╭─ EXTRACTED MATERIAL

(* ===== verification/AnytlsPool.v ===== *)
(** * The sessions of an AnyTLS client: [transport/anytls/session/client.go]

    A client keeps the sessions that are open, and in a skip list the idle ones, the
    newest first.  [CreateStream] takes an idle session or makes one; when its stream
    ends a hook puts the session back; from time to time idle sessions are closed.
    A session is its number here: of its own code (Anytls.v) it only matters whether it
    is closed, whether it can open a stream, and when its stream ends.

    The runs of the theorem [pool_exclusive] take each of these as one step:
    [CreateStream] up to the hook, the setting of the hook, the end of a stream with its
    hook, the death of a session, a cleanup, [Close].  The code is finer: it holds
    its locks only inside [getIdleSession], [createSession], the locked part of the
    hook ([hook_insert]) and the like, so that other goroutines may come in between.
    What that costs is shown on these parts: a stream that ends before its hook is
    there loses its session ([hook_too_late]), a [Close] during a dial leaves the new
    session open ([close_during_dial]), and a session that dies between the hook's
    test and its insertion stays idle and fails the next stream
    ([dies_before_insert]).  Every operation of the skip list may fail in the model as in
    the code (Skiplist.v), so the theorem also says that no operation panics. *)

From Stdlib Require Import ZArith Lia.
From stdpp Require Import prelude gmap list sorting.
From S2P Require Import Prelude Skiplist.

Open Scope Z_scope.

Definition MaxUint64 : Z := 2 ^ 64 - 1.

(** [idleSince] of the sessions, counted from the zero time, which a session has that was
    never idle; [dead] are those that were closed.  [streams] has the open streams by their
    session, and whether the hook is set. *)
Record Client := mkClient {
  sessionCounter : Z;
  idleSession : SkipList (V := Z);
  sessions : gset Z;
  idleSince : gmap Z Z;
  dead : gset Z;
  streams : gmap Z bool;
  cancelled : bool;
}.
(** * Blood-pressure analysis service: a shallow embedding of its analytic core

    The service (FastAPI, package [app]) computes insights, a risk
    assessment, trend predictions, a health score, patterns, correlations and
    a forecast from a patient's stored readings, and memoises the results in
    [AnalysisCache].  This development embeds the functions of
    [app/utils/cache.py] and [app/services/*.py], the exception classes and
    the handler of [app/errors/handlers.py], the constraints of the response
    models of [app/models/responses.py] and the endpoints of
    [app/routers/analysis.py] as Rocq functions and proves properties of
    them.

    Conventions of the embedding.
    - Python [int] is [Z]; a Python [float] is idealised as an exact number:
      a rational ([Q]) where the code only adds, multiplies, divides and
      compares, so that the model runs, and a real ([R]) where it takes a
      square root ([math.sqrt], [np.std]).  The program computes in IEEE
      doubles, whose rounding can put a value on the other side of a
      threshold that the exact value meets or misses by less than the
      rounding error; the statements that depend on such a comparison keep
      a margin from the threshold.  Where the rounding changes more than
      that, the function is given once more in binary64, on Rocq's
      primitive floats ([Correlations64]).
    - A database row (a Python [dict]) is a record whose optional columns are
      [option] fields; [row.get(k)] is the field, [row[k]] the field of a
      column that is always present.
    - An exception is a value of [AnalysisError] carried by [Raise].
    - An f-string is the list of its pieces ([fpiece]): literal text and the
      values formatted into it.
    - A [datetime] is an instant counted in microseconds; a [date] is a day
      number. *)

From Stdlib Require Import Floats.
From stdpp Require Import base gmap strings.
From Stdlib Require Import ZArith QArith Qround Qminmax Qabs Reals Zfloor Lia Lra Lqa.
From Stdlib Require Import List String Ascii Bool DecimalString Sorted Permutation.
Import ListNotations.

╰─

Write the records out precisely, omitting nothing.

• FINISHED EXERCISE:
(* ===== verification/AnytlsPool.v ===== *)
(** * The sessions of an AnyTLS client: [transport/anytls/session/client.go]

    A client keeps the sessions that are open, and in a skip list the idle ones, the
    newest first.  [CreateStream] takes an idle session or makes one; when its stream
    ends a hook puts the session back; from time to time idle sessions are closed.
    A session is its number here: of its own code (Anytls.v) it only matters whether it
    is closed, whether it can open a stream, and when its stream ends.

    The runs of the theorem [pool_exclusive] take each of these as one step:
    [CreateStream] up to the hook, the setting of the hook, the end of a stream with its
    hook, the death of a session, a cleanup, [Close].  The code is finer: it holds
    its locks only inside [getIdleSession], [createSession], the locked part of the
    hook ([hook_insert]) and the like, so that other goroutines may come in between.
    What that costs is shown on these parts: a stream that ends before its hook is
    there loses its session ([hook_too_late]), a [Close] during a dial leaves the new
    session open ([close_during_dial]), and a session that dies between the hook's
    test and its insertion stays idle and fails the next stream
    ([dies_before_insert]).  Every operation of the skip list may fail in the model as in
    the code (Skiplist.v), so the theorem also says that no operation panics. *)

From Stdlib Require Import ZArith Lia.
From stdpp Require Import prelude gmap list sorting.
From S2P Require Import Prelude Skiplist.

Open Scope Z_scope.

Definition MaxUint64 : Z := 2 ^ 64 - 1.

(** [idleSince] of the sessions, counted from the zero time, which a session has that was
    never idle; [dead] are those that were closed.  [streams] has the open streams by their
    session, and whether the hook is set. *)
Record Client := mkClient {
  sessionCounter : Z;
  idleSession : SkipList (V := Z);
  sessions : gset Z;
  idleSince : gmap Z Z;
  dead : gset Z;
  streams : gmap Z bool;
  cancelled : bool;
}.
(** * Blood-pressure analysis service: a shallow embedding of its analytic core

    The service (FastAPI, package [app]) computes insights, a risk
    assessment, trend predictions, a health score, patterns, correlations and
    a forecast from a patient's stored readings, and memoises the results in
    [AnalysisCache].  This development embeds the functions of
    [app/utils/cache.py] and [app/services/*.py], the exception classes and
    the handler of [app/errors/handlers.py], the constraints of the response
    models of [app/models/responses.py] and the endpoints of
    [app/routers/analysis.py] as Rocq functions and proves properties of
    them.

    Conventions of the embedding.
    - Python [int] is [Z]; a Python [float] is idealised as an exact number:
      a rational ([Q]) where the code only adds, multiplies, divides and
      compares, so that the model runs, and a real ([R]) where it takes a
      square root ([math.sqrt], [np.std]).  The program computes in IEEE
      doubles, whose rounding can put a value on the other side of a
      threshold that the exact value meets or misses by less than the
      rounding error; the statements that depend on such a comparison keep
      a margin from the threshold.  Where the rounding changes more than
      that, the function is given once more in binary64, on Rocq's
      primitive floats ([Correlations64]).
    - A database row (a Python [dict]) is a record whose optional columns are
      [option] fields; [row.get(k)] is the field, [row[k]] the field of a
      column that is always present.
    - An exception is a value of [AnalysisError] carried by [Raise].
    - An f-string is the list of its pieces ([fpiece]): literal text and the
      values formatted into it.
    - A [datetime] is an instant counted in microseconds; a [date] is a day
      number. *)

From Stdlib Require Import Floats.
From stdpp Require Import base gmap strings.
From Stdlib Require Import ZArith QArith Qround Qminmax Qabs Reals Zfloor Lia Lra Lqa.
From Stdlib Require Import List String Ascii Bool DecimalString Sorted Permutation.
Import ListNotations.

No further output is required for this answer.